US Maternal Death Rates Up Sharply
CDC Oblivious to COVID-19 Illness and Vaccination as Determinants
By Peter A. McCullough, MD, MPH
Modern obstetrical care in the US has had a major impact in reducing maternal death rates over several decades. Now there is reversal of these trends. From the start of the pandemic there have been reports with mixed results for mortality among pregnant women with COVID-19 infection and after COVID-19 vaccination. Sadly, many women have had both exposures in 2021 and beyond.
The CDC reports that ~65% of women have taken a vaccine—most before conception and the remainder through the term of gestation. This occurred because the CDC advised that pregnant women take this risk with no assurances on the health of the mother or baby through pregnancy.
Now the CDC is reporting record maternal death rates in 2021 compared to prior decades and in the report by Hoyert et al, has shown a stepwise increase for death during or shortly after pregnancy. All groups are up but the worst is for African American women.

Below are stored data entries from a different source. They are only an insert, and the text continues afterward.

(* ===== verification/WKBasedNavigationManager.v ===== *)
(** * WKBasedNavigationManagerImpl: its operations

    Models src/web/navigation/wk_based_navigation_manager_impl.mm over the
    state and getters of WKWebViewCache.v, and instantiates the virtual
    functions NavigationManagerImpl calls.  RemoveWebView is the one call on
    the delegate that changes the state: WebStateImpl has the web controller
    remove its view, which detaches the manager first. *)

From S2P Require Import Prelude.
From S2P Require Import WebEnv.
From S2P Require Import WkNavigationUtil.
From S2P Require Import NavigationItem.
From S2P Require Import BrowserURLRewriter.
From S2P Require Import NavigationManager.
From S2P Require Import WKWebViewCache.

Section operations.
Context `{ENV : WebEnv}.
Implicit Types (s : WKBasedNavigationManager).

Definition manager : WKM WKBasedNavigationManager := gets (λ s, s).
Definition is_some {A} (o : option A) : bool := negb (is_null o).

(** [SetNavigationItemInWKItem] on the item at an offset of the current one. *)
Definition SetNavigationItemInWKItem (wk_item : option WKBackForwardListItem) (offset : Z)
    (item : NavigationItem) : WKM unit :=
  DCHECK (is_some wk_item);;
  modify (λ s, with_proxy (setNavigationItem offset item <$> proxy s) s).

(** [IsSameOrPlaceholderOf] *)
Definition IsSameOrPlaceholderOf (url1 url2 : GURL) : res bool :=
  if bool_decide (url1 = url2) then Ok true
  else
    placeholder ← CreatePlaceholderUrlForUrl url2;
    Ok (bool_decide (url1 = placeholder)).

Definition DiscardNonCommittedItems : WKM unit :=
  modify (with_pending_item_ None);;
  modify (with_transient_item_ None);;
  modify (with_pending_item_index_ (-1)).

(** The calls of the delegate that keep a log; the id of the item. *)
Definition wk_OnNavigationItemCommitted : WKM unit :=
  item ← GetLastCommittedItemInCurrentOrRestoredSession;
  DCHECK (is_some item);;
  item ← not_null item;
  i ← deref item;
  call_delegate (OnNavigationItemCommitted (GetUniqueID i));;
  whenM (negb (IsRestoreSessionUrl (GetURL i))) (modify (with_restored_visible_item_ None)).

(** The URL of the item, or the empty URL without one. *)
Definition url_or_empty (r : option item_ref) : WKM GURL :=
  match r with
  | Some r => i ← deref r; mret (GetURL i)
  | None => mret EmptyGURL
  end.

Definition AddTransientItem (url : GURL) : WKM unit :=
  s ← manager;
  DCHECK (IsAttachedToWebView s);;
  last_committed_item ← GetLastCommittedItem;
  previous_url ← url_or_empty last_committed_item;
  item ← CreateNavigationItemWithRewriters url Referrer_default PAGE_TRANSITION_CLIENT_REDIRECT
    BROWSER_INITIATED previous_url [];
  modify (with_transient_item_ (Some item));;
  t ← smoothed_now;
  with_item RWKTransient (SetTimestamp t);;
  pending ← GetPendingItem;
  item ← (match pending with
          | Some r => mret (Some r)
          | None => GetLastCommittedItemWithUserAgentType
          end);
  match item with
  | None => mret tt
  | Some r =>
      i ← deref r;
      DCHECK (negb (bool_decide (GetUserAgentType i = UserAgentType_NONE)));;
      with_item_res RWKTransient (SetUserAgentType (GetUserAgentType i))
  end.

(** Whether the pending item, just created, is the current item of the list. *)
Definition pending_is_current : WKM bool :=
  s ← manager;
  match proxy s, proxy s ≫= currentItem, pending_item_ s with
  | Some v, Some current_wk_item, Some pending =>
      same ← lift_res (IsSameOrPlaceholderOf (wk_URL current_wk_item) (GetURL pending));
      if same : bool
      then lift_res (IsSameOrPlaceholderOf (wk_URL current_wk_item) (webView_URL v))
      else mret false
  | _, _, _ => mret false
  end.
(* ===== verification/WKBasedExamples.v ===== *)
(** * WKBasedNavigationManagerImpl: examples

    Concrete managers, the theorems at them, and runs of the operations. *)

From S2P Require Import Prelude.
From S2P Require Import WebEnv.
From S2P Require Import WkNavigationUtil.
From S2P Require Import NavigationItem.
From S2P Require Import NavigationManager.
From S2P Require Import WKWebViewCache.
From S2P Require Import WKBasedNavigationManager.
From S2P Require Import WKBasedLemmas.
From S2P Require Import WKBasedSpec.
From S2P Require Import WKBasedRestore.

Module WKBasedExamples.

Definition entry (page : string) : WKBackForwardListItem :=
  MkWKItem (Toy.web "x" page) [97] None.

(** Two pages behind the current one, one ahead. *)
Definition view : WKWebView :=
  MkWebView (Toy.web "x" "c") [entry "a"; entry "b"] (Some (entry "c")) [entry "d"].
Definition shown : WKBasedNavigationManager := WKBasedNavigationManager_new None (Some view) 100.

(** A navigation was just begun. *)
Definition page (id : Z) (p : string) : NavigationItem :=
  SetURL (Toy.web "x" p) (NavigationItemImpl_new id).
Definition loading : WKBasedNavigationManager := with_pending_item_ (Some (page 9 "c")) shown.

(** Detached, with the web view gone. *)
Definition cached : list NavigationItem := [page 1 "a"; page 2 "b"; page 3 "c"].
Definition unplugged : WKBasedNavigationManager :=
  with_cached_items_ (Some <$> cached) (with_cached_current_item_index_ 1
    (with_attached_to_web_view_ false (WKBasedNavigationManager_new None None 100))).

Lemma shown_inv : wk_inv shown.
Proof.
  split; [|done|done]. intros v [= <-]. split; [done|]. reflexivity.
Qed.
Lemma loading_inv : wk_inv loading.
Proof.
  split; [|done|done]. intros v [= <-]. split; [done|]. reflexivity.
Qed.

(** Looking at the lists creates the items of the other entries. *)
Example lists_of_shown :
  match (b ← GetBackwardItems; f ← GetForwardItems; mret (b, f)) shown with
  | Ok (lists, s') =>
      lists = ([Some (RWKItem 1); Some (RWKItem 0)], [Some (RWKItem 3)]) ∧
      unique_id_counter (wk_base s') = 3
  | Crash _ => False
  end.
Proof. by vm_compute. Qed.

Lemma GetItemAtIndex_creates_once_witness :
  ∃ s' it, GetNavigationItemImplAtIndex 1 shown = Ok (Some (RWKItem 1), s') ∧
    history s' = [None; Some it; None; None] ∧ GetURL it = Toy.web "x" "b" ∧ GetUniqueID it = 1.
Proof.
  destruct (@GetItemAtIndex_creates_once Toy.env Toy.laws 1 shown shown_inv)
    as (s' & it & Hrun & _ & _ & Hh & (v & w & [= <-] & [= <-] & Hu & _ & _ & Hid) & _);
    [by vm_compute|done|by vm_compute|].
  exists s', it. split; [exact Hrun|]. split; [exact Hh|]. split; [exact Hu|exact Hid].
Defined.

Lemma DetachFromWebView_keeps_history_witness :
  ∃ s', DetachFromWebView shown = Ok (tt, s') ∧ attached_to_web_view_ s' = false ∧
    zlen (history s') = 4 ∧ GetCurrentItemIndex s' = 2.
Proof.
  destruct (@DetachFromWebView_keeps_history Toy.env Toy.laws shown shown_inv)
    as (s' & Hrun & _ & Ha & Hlen & Hcur & _); [by vm_compute..|].
  exists s'. split; [exact Hrun|]. split; [exact Ha|]. split; [exact Hlen|exact Hcur].
Defined.


Lemma GetForwardItems_of_empty_window_witness :
  let s := with_empty_window_open_item_ (Some (page 1 "a"))
    (with_proxy (Some (MkWebView (Toy.about "") [] None [])) shown) in
  GetForwardItems s = Ok ([Some RWKEmptyWindow], s) ∧ CanGoForward s = Ok (false, s).
Proof.
  intros s.
  destruct (@GetForwardItems_of_empty_window Toy.env (MkWebView (Toy.about "") [] None [])
    (page 1 "a") s eq_refl eq_refl eq_refl eq_refl eq_refl) as (Hf & _ & Hc).
  split; [exact Hf|exact Hc].
Defined.

Lemma CommitPendingItem_stores_new_item_witness :
  ∃ s' t, CommitPendingItem loading = Ok (tt, s') ∧
    history s' = [None; None; Some (SetTimestamp t (ResetForCommit (page 9 "c"))); None] ∧
    last_committed_item_index_ s' = 2 ∧
    delegate_calls (wk_base s') = [OnNavigationItemCommitted 9].
Proof.
  destruct (@CommitPendingItem_stores_new_item Toy.env Toy.laws (page 9 "c") view loading loading_inv
    eq_refl eq_refl eq_refl eq_refl) as (s' & t & Hrun & _ & (_ & Hlast & Hh) & _ & _ & _ & _ & Hd & _);
    [done|].
  exists s', t. split; [exact Hrun|]. split; [exact Hh|]. split; [exact Hlast|exact Hd].
Defined.

Lemma unplugged_detached : detached unplugged cached.
Proof. split; try reflexivity. by vm_compute. Qed.


Lemma Restore_over_shown_history_fails_witness :
  wk_Restore 0 [Some (page 1 "a")] shown = Crash DCheckFailed.
Proof.
  apply (@Restore_over_shown_history_fails Toy.env Toy.laws wk_load 0 [page 1 "a"] view shown shown_inv);
    [by vm_compute|reflexivity|reflexivity|done|reflexivity|reflexivity|by vm_compute|by vm_compute].
Defined.

Lemma detached_without_history_cannot_load_witness :
  let s := with_cached_current_item_index_ (-1) (with_cached_items_ [] unplugged) in
  wk_LoadIfNecessary wk_load s = Crash DCheckFailed.
Proof.
  intros s.
  by apply (@detached_without_history_cannot_load Toy.env wk_load s eq_refl eq_refl eq_refl eq_refl).
Defined.

Lemma loads_wait_for_restoration_witness :
  let s := with_is_restore_session_in_progress_ true shown in
  wk_load (MkParams (Toy.web "x" "e") (Toy.web "x" "v") Referrer_default 0 Override_INHERIT false
             None None) s =
    Ok (tt, with_restore_session_completion_callbacks_
      [LoadAfterRestore (MkParams (Toy.web "x" "e") EmptyGURL Referrer_default 0 Override_INHERIT false
         None None)] s).
Proof.
  intros s. unfold wk_load.
  destruct (@loads_wait_for_restoration Toy.env 1
    (MkParams (Toy.web "x" "e") (Toy.web "x" "v") Referrer_default 0 Override_INHERIT false None None)
    7 (Toy.web "x" "e") s eq_refl eq_refl) as (Hrun & _). exact Hrun.
Defined.

Lemma restoration_ends_once_witness :
  let s := with_restore_session_completion_callbacks_ (OtherCallback <$> [4; 5])
    (with_is_restore_session_in_progress_ true shown) in
  ∃ s', OnRendererInitiatedNavigationStarted (Toy.web "x" "e") s = Ok (tt, s') ∧
    callbacks_run s' = [4; 5] ∧ delegate_calls (wk_base s') = [LoadIfNecessary].
Proof.
  intros s.
  destruct (@restoration_ends_once Toy.env [4; 5] (Toy.web "x" "e") s eq_refl eq_refl eq_refl eq_refl)
    as (s' & Hrun & _ & _ & Hc & Hd & _).
  exists s'. split; [exact Hrun|]. split; [exact Hc|exact Hd].
Defined.
End WKBasedExamples.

While lockdowns, reduced access to prenatal care, and a variety of factors could be related to maternal outcomes, the CDC report is willfully blind to major exposures 1) acute COVID-19 which could have played a role in 2020 and 2) COVID-19 vaccination which was prevalent in 65% of mothers in 2021. The CDC must open up all data on COVID-19 cases and vaccination to researchers for urgent epidemiologic evaluation of these disturbing trends. Death among pregnant women should be a top priority for public health researchers.
Women of childbearing age and pregnant women should refrain from COVID-19 vaccination given its pregnancy category X status and the absence of any assurances on short or long-term safety.